REFLEXÕES SOBRE A AUTOFORMAÇÃO: AO SOM DA ÓPERA DO MALANDRO
Autoformação. Educação estética. Pensamento complexo. Arte e educação. A Ópera do Malandro.
Esta dissertação investiga a autoformação como dimensão constitutiva da formação humana, tomando como eixo analítico a obra A Ópera do Malandro, de Chico Buarque, em sua articulação entre linguagem artística, crítica social e produção de aprendizagens. O objetivo do estudo consiste em compreender de que modo a referida obra pode operar como dispositivo estético-formativo capaz de mobilizar processos de autoformação marcados pela complexidade, pela ambiguidade e pela experiência sensível, em contraposição a modelos pedagógicos pautados na linearidade e na neutralidade do saber.
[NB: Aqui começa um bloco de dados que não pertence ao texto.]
(** * nse_wyckoff_scanner: a shallow embedding and its properties

    The development follows [nse_wyckoff_scanner.py]:

    - [get_nse_symbol_list] (the symbol source),
    - [detect_markup]       (the markup detector),
    - [main]                (the driver loop and the scan summary).

    Modelling choices.

    - A pandas [DataFrame] is a list of column labels and a list of rows;
      a row carries its index label (the date) and one cell per column.
      Column labels are taken to be unique, as in the frames the driver
      builds; a lookup by label reads the first column that carries it.
      Cells are [float64] values: [NaN] or the rational a finite binary64
      value stands for.  Comparisons of cells are comparisons of
      rationals, which is what binary64 comparisons of finite values are.
    - The products of the detector are modelled twice.  [detect_markup]
      multiplies exactly; a negative answer of the program and the shape
      of its control flow are read off this version.  [detect_markup64]
      multiplies, adds and divides in binary64, rounding to nearest even
      as the machine does, with the operations of the standard library's
      [SpecFloat]; what the program computes when it answers true is read
      off this version.  Both sum the volumes exactly, which is the sum
      of the machine as long as the total stays below 2^53.
    - Python exceptions are explicit: fallible operations return
      [result A], and every [try]/[except] of the source is a [match] on
      that result.
    - The network ([requests], [yfinance]) and the clock are parameters
      of the functions that use them.
    - [print] and [time.sleep] have no effect on the values computed and
      are left out. *)

From Stdlib Require Import ZArith QArith Qfield Lqa String Ascii List Lia.
From Stdlib Require Import SpecFloat.
From stdpp Require Import base option list strings gmap.

Local Open Scope string_scope.
Local Open Scope list_scope.
Local Open Scope Z_scope.

(** ** Python exceptions *)

Inductive exn : Type :=
| IndexError
| KeyError
| TypeError
| AttributeError
| ValueError          (* e.g. a response body that is not JSON *)
| ConnectionError.    (* any failure of the transport *)

Inductive result (A : Type) : Type :=
| Ok (a : A)
| Raise (e : exn).
Arguments Ok {A} a.
Arguments Raise {A} e.

#[global] Instance result_ret : MRet result := fun A a => Ok a.
#[global] Instance result_bind : MBind result := fun A B f m =>
  match m with
  | Ok a => f a
  | Raise e => Raise e
  end.

(** ** float64 cells *)

Inductive float64 : Type :=
| NaN
| Real (q : Q).

Definition fmul (a b : float64) : float64 :=
  match a, b with
  | Real x, Real y => Real (x * y)
  | _, _ => NaN
  end.

(** [a > b] and [a >= b]; every comparison with [NaN] is [False]. *)
Definition fgt (a b : float64) : bool :=
  match a, b with
  | Real x, Real y => negb (Qle_bool x y)
  | _, _ => false
  end.

Definition fge (a b : float64) : bool :=
  match a, b with
  | Real x, Real y => Qle_bool y x
  | _, _ => false
  end.

Definition is_real (a : float64) : bool :=
  match a with
  | Real _ => true
  | NaN => false
  end.

(** The finite values of a column, in order ([skipna=True]). *)
Fixpoint reals (l : list float64) : list Q :=
  match l with
  | [] => []
  | NaN :: r => reals r
  | Real q :: r => q :: reals r
  end.

Definition qmax (x y : Q) : Q := if Qle_bool x y then y else x.

Definition qsum (l : list Q) : Q := fold_right Qplus 0%Q l.

(** ** Python sequences: [len], negative indices, slices, [range], [all] *)

Definition len {A} (l : list A) : Z := Z.of_nat (length l).

(** [s.iloc[i]] (and [l[i]]): a negative index counts from the end; out of
    range raises [IndexError]. *)
Definition iloc {A} (l : list A) (i : Z) : result A :=
  let j := if i <? 0 then i + len l else i in
  if (0 <=? j) && (j <? len l)
  then match nth_error l (Z.to_nat j) with
       | Some a => Ok a
       | None => Raise IndexError
       end
  else Raise IndexError.

(** [l[start:]]: a negative start counts from the end and is clipped at 0,
    a start past the end gives the empty sequence. *)
Definition slice_from {A} (l : list A) (start : Z) : list A :=
  let s := if start <? 0 then Z.max (start + len l) 0 else Z.min start (len l) in
  skipn (Z.to_nat s) l.

(** [range(lo, hi)] *)
Definition range (lo hi : Z) : list Z :=
  map (fun k => lo + Z.of_nat k) (seq 0 (Z.to_nat (hi - lo))).

(** [all(f(i) for i in idx)]: stops at the first false element; an
    exception raised by an element evaluated before that propagates. *)
Fixpoint all_gen (f : Z -> result bool) (idx : list Z) : result bool :=
  match idx with
  | [] => Ok true
  | i :: r =>
      b ← f i;
      if b : bool then all_gen f r else Ok false
  end.

(** ** pandas frames and series *)

Record DataFrame : Type := mkDataFrame {
  columns : list string;
  rows : list (string * list float64)
}.

(** [len(df)]: the number of rows. *)
Definition df_len (df : DataFrame) : Z := len (rows df).

Fixpoint col_index (name : string) (cols : list string) : option nat :=
  match cols with
  | [] => None
  | c :: r => if String.eqb c name then Some 0%nat
              else option_map S (col_index name r)
  end.

(** [df[name]]: the column as a series; [KeyError] when there is no such
    column.  For a frame with unique labels; on a label carried by
    several columns (where pandas gives a frame, not a series) the first
    of them is read. *)
Definition getcol (df : DataFrame) (name : string) : result (list float64) :=
  match col_index name (columns df) with
  | Some k => Ok (map (fun r => nth k (snd r) NaN) (rows df))
  | None => Raise KeyError
  end.

(** [df[start:]]: a slice of the rows. *)
Definition df_slice_from (df : DataFrame) (start : Z) : DataFrame :=
  mkDataFrame (columns df) (slice_from (rows df) start).

(** [s.max()] and [s.mean()]: [NaN] cells are skipped, and the result is
    [NaN] when nothing is left. *)
Definition series_max (s : list float64) : float64 :=
  match reals s with
  | [] => NaN
  | x :: r => Real (fold_left qmax r x)
  end.

Definition series_mean (s : list float64) : float64 :=
  match reals s with
  | [] => NaN
  | x :: r => Real (qsum (x :: r) / inject_Z (len (x :: r)))
  end.

(** ** Configuration *)

Definition LOOKBACK_DAYS : Z := 200.
Definition ACCUMULATION_RANGE : Z := 30.
Definition BREAKOUT_THRESHOLD : Q := 5 # 100.
Definition VOLUME_MULTIPLIER : Q := 3 # 2.

(** ** detect_markup *)

(** The [return] statement that produced the result. *)
Inductive exit : Type :=
| ExitShort       (* return False: fewer rows than ACCUMULATION_RANGE *)
| ExitNoTrend     (* return breakout and vol_breakout *)
| ExitFull        (* return breakout and vol_breakout and (... or ...) *)
| ExitExcept.     (* return False of the except clause *)

(** [all(w[name].iloc[i] >= w[name].iloc[i-1] for i in range(1, len(w)))] *)
Definition rising (w : DataFrame) (name : string) : result bool :=
  all_gen (fun i =>
             s ← getcol w name; a ← iloc s i;
             s' ← getcol w name; b ← iloc s' (i - 1);
             mret (fge a b))
          (range 1 (df_len w)).

(** The body of the [try] block. *)
Definition detect_markup_body (df : DataFrame) : result (exit * bool) :=
  if df_len df <? ACCUMULATION_RANGE then mret (ExitShort, false) else
  let recent := df_slice_from df (- ACCUMULATION_RANGE) in
  recent_high ← getcol recent "High";
  let acc_high := series_max recent_high in
  close ← getcol df "Close";
  last_close ← iloc close (-1);
  let breakout :=
    fgt last_close (fmul acc_high (Real (1 + BREAKOUT_THRESHOLD))) in
  recent_volume ← getcol recent "Volume";
  let avg_vol := series_mean recent_volume in
  volume ← getcol df "Volume";
  last_volume ← iloc volume (-1);
  let vol_breakout :=
    fgt last_volume (fmul avg_vol (Real VOLUME_MULTIPLIER)) in
  let recent_10 := df_slice_from df (-10) in
  if df_len recent_10 <? 2 then mret (ExitNoTrend, breakout && vol_breakout) else
  higher_highs ← rising recent_10 "High";
  higher_lows ← rising recent_10 "Low";
  mret (ExitFull, breakout && vol_breakout && (higher_highs || higher_lows)).

(** [try: ... except Exception: return False] *)
Definition detect_markup_run (df : DataFrame) : exit * bool :=
  match detect_markup_body df with
  | Ok r => r
  | Raise _ => (ExitExcept, false)
  end.

Definition detect_markup (df : DataFrame) : bool := snd (detect_markup_run df).

(** ** binary64 arithmetic

    [spec_float] and its operations are those of the standard library:
    [SFmul], [SFadd] and [SFdiv] round to nearest, ties to even, and
    [SFltb] is the order of IEEE 754 (false on [NaN]). *)

Definition b64_mul : spec_float -> spec_float -> spec_float := SFmul 53 1024.
Definition b64_add : spec_float -> spec_float -> spec_float := SFadd 53 1024.
Definition b64_div : spec_float -> spec_float -> spec_float := SFdiv 53 1024.

(** [a > b] *)
Definition b64_gt (a b : spec_float) : bool := SFltb b a.

(** An integer as a binary64 value (rounded when it needs more than 53
    bits). *)
Definition b64_of_Z (z : Z) : spec_float := binary_normalize 53 1024 z 0 false.

(** A rational as a binary64 value.  A fraction whose reduced denominator
    is a power of two (every binary64 value is one) is rounded as it is,
    and is the value itself when it is a binary64 value; another fraction
    (a decimal literal: [0.05]) is the binary64 quotient of its numerator
    and its denominator. *)
Definition b64_of_Q (q : Q) : spec_float :=
  let n := Qnum (Qred q) in
  let d := Zpos (Qden (Qred q)) in
  let k := Z.log2 d in
  if d =? 2 ^ k
  then binary_normalize 53 1024 n (- k) false
  else b64_div (b64_of_Z n) (b64_of_Z d).

Definition b64 (x : float64) : spec_float :=
  match x with
  | NaN => S754_nan
  | Real q => b64_of_Q q
  end.

(** [s.mean()] in binary64: the sum of the finite cells divided by their
    number; the sum is exact. *)
Definition series_mean64 (s : list float64) : spec_float :=
  match reals s with
  | [] => S754_nan
  | x :: r => b64_div (b64_of_Q (qsum (x :: r))) (b64_of_Z (len (x :: r)))
  end.

(** ** detect_markup, in binary64 *)

(** The body of the [try] block; [1 + BREAKOUT_THRESHOLD] and the two
    products are binary64 operations. *)
Definition detect_markup64_body (df : DataFrame) : result (exit * bool) :=
  if df_len df <? ACCUMULATION_RANGE then mret (ExitShort, false) else
  let recent := df_slice_from df (- ACCUMULATION_RANGE) in
  recent_high ← getcol recent "High";
  let acc_high := series_max recent_high in
  close ← getcol df "Close";
  last_close ← iloc close (-1);
  let breakout :=
    b64_gt (b64 last_close)
           (b64_mul (b64 acc_high)
                    (b64_add (b64_of_Z 1) (b64_of_Q BREAKOUT_THRESHOLD))) in
  recent_volume ← getcol recent "Volume";
  let avg_vol := series_mean64 recent_volume in
  volume ← getcol df "Volume";
  last_volume ← iloc volume (-1);
  let vol_breakout :=
    b64_gt (b64 last_volume) (b64_mul avg_vol (b64_of_Q VOLUME_MULTIPLIER)) in
  let recent_10 := df_slice_from df (-10) in
  if df_len recent_10 <? 2 then mret (ExitNoTrend, breakout && vol_breakout) else
  higher_highs ← rising recent_10 "High";
  higher_lows ← rising recent_10 "Low";
  mret (ExitFull, breakout && vol_breakout && (higher_highs || higher_lows)).

(** [try: ... except Exception: return False] *)
Definition detect_markup64_run (df : DataFrame) : exit * bool :=
  match detect_markup64_body df with
  | Ok r => r
  | Raise _ => (ExitExcept, false)
  end.

Definition detect_markup64 (df : DataFrame) : bool :=
  snd (detect_markup64_run df).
O referencial teórico fundamenta-se no pensamento complexo de Edgar Morin, especialmente nas noções de estratégia, incerteza e religação dos saberes, e na filosofia de Michel Serres, a partir das ideias de travessia e mestiçagem. A pesquisa caracteriza-se como qualitativa, de natureza interpretativa, adotando a escrita literária em forma de contos como estratégia epistemológica coerente com o objeto investigado. A figura do malandro, em diálogo com o arquétipo do arlequim, é mobilizada como operador cognitivo para refletir sobre processos de autoformação produzidos nas margens dos sistemas normativos. O percurso analítico construído ao longo da pesquisa permite afirmar a autoformação como processo não linear, atravessado por conflitos, deslocamentos e experiências sensíveis, reconhecendo a educação estética como dimensão legítima da produção de conhecimento no campo educacional.